I'm writing this out of a desire to
communicate these things to you, especially on an emotional level, as
you asked about. It will help me, I'm thinking, if I can try to give
an overview of the story, and then you can ask for elaboration on the
parts that you find most puzzling or interesting. I know this is sort
of a long email, but it'll be shorter than sending you even just the
personal chapters of my book, which have grown to about 100 pages,
and will probably be close to 200 by the time I've finished this
draft.
When I was a senior in college (2004),
I had my first mystical experience, a vision of God, what I should
call my "epiphany." In certain ways it was the most
powerful of my experiences. Before that I was basically agnostic,
though I called myself atheist because I leaned that way. Since that
experience I have known that a personal God exists, with only very
brief periods of doubt.
It's hard to summarize my epiphany,
especially in terms of emotions.

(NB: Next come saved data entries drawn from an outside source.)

Definition origin_validate_shape (p : SubstrateOriginAcquisitionProofV1) : result string unit :=
  let intent := op_intent p in
  let basis := oi_basis intent in
  let attested := st_payload (oi_attestation intent) in
  reject (negb (String.eqb (oi_schema intent) ORIGIN_INTENT_SCHEMA_V1)
          || negb (String.eqb (ob_schema basis) ORIGIN_BASIS_SCHEMA_V1)
          || negb (bool_decide (op_phases p = [OriginPhase_ProviderInvocationStarted;
                                               OriginPhase_ProviderIntakeCompleted])))
    "unsupported or incomplete NQ substrate-origin acquisition" ;?
  basis_validate basis ;?
  origin_tokens
    [("origin intent id", oi_intent_id intent); ("origin intake id", oi_intake_id intent);
     ("origin attempt id", oi_attempt_id intent); ("origin run id", oi_run_id intent);
     ("origin carrier", oi_origin_carrier intent)] ;?
  origin_digest "origin intent id" (oi_intent_id intent) ;?
  origin_digest "origin intent digest" (op_intent_digest p) ;?
  origin_hex_digest "origin basis digest" (oi_basis_digest intent) ;?
  origin_digest "origin checkpoint contract digest" (oi_checkpoint_contract_digest intent) ;?
  let? digest := basis_digest basis in
  reject (negb (String.eqb (oi_basis_digest intent) digest)
          || negb (String.eqb (oi_intake_id intent) (ob_acquisition_id basis))
          || negb (String.eqb (oa_acquisition_id attested) (oi_intake_id intent))
          || negb (String.eqb (oa_acquisition_basis_digest attested) (oi_basis_digest intent))
          || negb (bool_decide (str_at "/instance_id" (oi_request intent)
                                = Some (ob_watcher_instance_id basis)))
          || negb (bool_decide (str_at "/binding/subject" (oi_request intent)
                                = Some (ob_subject_ref basis)))
          || negb (is_object (oi_provider intent)))
    "NQ origin intent substitutes its exact acquisition basis" ;?
  reject (negb (continuity_paired intent)) "NQ origin intent continuity carrier mismatch" ;?
  let? v := to_value intent in
  match v with
  | Object kvs =>
      let? identity := jcs_value (Object (object_remove "intent_id" kvs)) in
      let? mismatch :=
        if negb (String.eqb (oi_intent_id intent) ("sha256:" +:+ sha256_hex identity))
        then Ok true
        else let? intent_hex := hex_digest intent in
             Ok (negb (String.eqb (op_intent_digest p) ("sha256:" +:+ intent_hex))) in
      reject mismatch "NQ substrate-origin intent identity mismatch"
  | _ => Err "origin intent is not an object"
  end.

But I'll try.
Prior to it, I was all over the place,
mood-wise. The initial euphoria of going to Caltech had worn off,
especially as I had realized that the quest to unify General
Relativity and Quantum Mechanisms (also known as the search for the
Theory of Everything) was not something they were really preparing me
for, nor was I the best equipped to undertake it (there were much
better physicists around), nor was it what I really wanted out of
life. So I think my predominant mood, from 2001-2003, was one of mild
depression. In short, my pride had been crushed. I stuck with physics
because it was the most "prestigious," I was good enough at
it, and it still seemed the most philosophical of sciences.
It was also depressing because I didn't
have much of a love life. The gender ratio was 2:1 and there just
weren't many dating opportunities.
What little free time I had I spent
largely either drinking with friends or in the library. [...]

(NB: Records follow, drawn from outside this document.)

Definition provenance_of (i : MaudeAuthoringContextInputV1)
    (campaign_id occurrence_id proposal_id exact_work_id source_intent_id : string)
    (recorded_at : instant) (identity : string) : AuthoringContextProvenanceV1 :=
  {| au_schema := AUTHORING_CONTEXT_PROVENANCE_SCHEMA_V1; au_provenance_id := identity;
     au_producer_component := AUTHORING_CONTEXT_PRODUCER_V1;
     au_maude_plan_ref := authoring_sha256 (mi_plan_text i);
     au_maude_session_id := mi_session_id i;
     au_source_plan_bytes := strlen (mi_plan_text i); au_campaign_id := campaign_id;
     au_occurrence_id := occurrence_id; au_proposal_id := proposal_id;
     au_exact_work_id := exact_work_id; au_source_intent_id := source_intent_id;
     au_recorded_at := recorded_at |}.

Definition provenance_mint (i : MaudeAuthoringContextInputV1)
    (campaign_id occurrence_id proposal_id exact_work_id source_intent_id : string)
    (recorded_at : instant) : result string AuthoringContextProvenanceV1 :=
  authoring_input_validate i ;?
  let build := provenance_of i campaign_id occurrence_id proposal_id exact_work_id
                 source_intent_id recorded_at in
  let? identity := content_object_id (build "") "provenance_id" in
  provenance_validate (build identity) ;?
  Ok (build identity).

Definition validate_relationship (p : AuthoringContextProvenanceV1)
    (campaign_id occurrence_id proposal_id exact_work_id source_intent_id : string)
    : result string unit :=
  provenance_validate p ;?
  reject (negb (String.eqb (au_campaign_id p) campaign_id)
          || negb (String.eqb (au_occurrence_id p) occurrence_id)
          || negb (String.eqb (au_proposal_id p) proposal_id)
          || negb (String.eqb (au_exact_work_id p) exact_work_id)
          || negb (String.eqb (au_source_intent_id p) source_intent_id))
    "authoring-context provenance does not bind the exact governed relationship".

Definition ag_proposal_identity (proposal_input : value) : result string string :=
  let? proposal := ok_or (value_get proposal_input "proposal")
    "proposal_input does not contain proposal" in
  reject (negb (is_object proposal)) "proposal_input.proposal must be an object" ;?
  let? canonical := jcs_value proposal in
  Ok (ag_hash_domain AG_PROPOSAL_IDENTITY_DOMAIN_V1 canonical).

Definition exact_work_identity (proposal_input : value) : result string string :=
  let? work :=
    ok_or ((value_get proposal_input "proposal" ≫= (fun p => value_get p "work")) ≫= as_str)
      "proposal_input does not contain exact proposal work" in
  external_digest "exact proposal work" work ;?
  Ok work.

I started to get into poetry,
philosophy, literature, and "complexity science."
Complexity science is the attempt to take mathematical methods from
physics and use them to understand complex systems like human
society, evolution, or ecosystems. Chaos theory has been a notable
success in this direction. Famous scientists like Stuart Kauffman and
Stephen Wolfram were claiming that they were on track to discovering
a unified "Theory of Complexity," a kind of physics you
could apply to any system. Most scientists thought (and still think)

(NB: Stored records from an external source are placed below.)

(* ===== verification/CanonicalRecords.v ===== *)
(** * Canonical records (crates/nightshiftd/src/canonical_store.rs, lines 45-1454)

    The records of the canonical store: recurrence slots and when they may be claimed, the
    observation record with the evidence it composes, the temporal posture, the typed
    intent, the prepared and the observed AG occurrence, and the observation cycle with its
    well-formedness.  [CanonicalStore] keeps them. *)
From S2P Require Import Prelude Text External Signing Continuity SubstrateOrigin NqAdmission.
From S2P Require Import ExternalObservation ExternalComposition SteadyState Authoring.
From S2P Require Import Diagnostic DiagnosticV2.
From S2P Require Currentness.
From S2P Require Import Posture Equality.
Import Currentness (QualifiedSupportV1, RecurrenceLatestAdmissibleV1, TemporalHoldExpiryV1,
  admits, is_active, rl_scheduler_clock_id, rl_at, th_scheduler_clock_id, Support_Current,
  qs_standing, qs_support_id, qs_observation_cycle_id, qs_observation_id,
  qs_diagnostic_inputs_id).
Local Open Scope string_scope.

(** ** Data *)

(** The identifiers are newtypes of a string. *)
Abbreviation ObservationCycleId := string (only parsing).
Abbreviation RecurrenceSlotId := string (only parsing).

they are a bit crazy, but I thought it was fascinating what they had
achieved, and I even took a few classes on it offered by a couple of
the more daring professors on campus.
I know maybe this all sounds cerebral
and impersonal, but I guess to be honest I take theories and
abstractions very personally. This was even more true back then. And
in truth I somehow stumbled on a very heady combination of ideas and
friends that started leading down a wildly mystical path. In 2003 I
started getting high with some of my friends while talking about deep
things. This started the whole experience snowballing, and my
ceaseless contemplations eventually led to swinging moods, racing
thoughts, and what the doctors called a "manic episode."
Though, to begin with, it wasn't really
a manic episode, because it was very isolated. Before and since then
I've only had a few experiences anything like it, and that's not at
all how a truly manic psychosis is supposed to work.
It was a mentally and spiritually
chaotic time for me, prior to the epiphany. It was definitely a
breakdown. I would not recommend the path of mysticism I took in
those years to anyone else. As I see it, it was God who rescued me
from total annihilation. It was only when the love of God shone
through and brought peace and reverence -- that is, holy fear -- back
into my soul that I began to rebuild my mind from its shattered
pieces. So if somebody wants to claim that my vision of God was a
kind of pipe-dream, merely the product of a fevered imagination, I
must firmly disagree. Sure, I had many fevered visions in those days,
but that this vision of Eternity rescued my mind from total chaos was
a miracle of the most profound sort that I will always be grateful
for. I don't think anything short of God could have accomplished the
turn-around I experienced.
If you want to know more details about
that experience, let me know. In the book I'm working on I have
several more pages on this, and I'm happy to elaborate as much as you
want. It was a personal experience, sure, and very "triggering"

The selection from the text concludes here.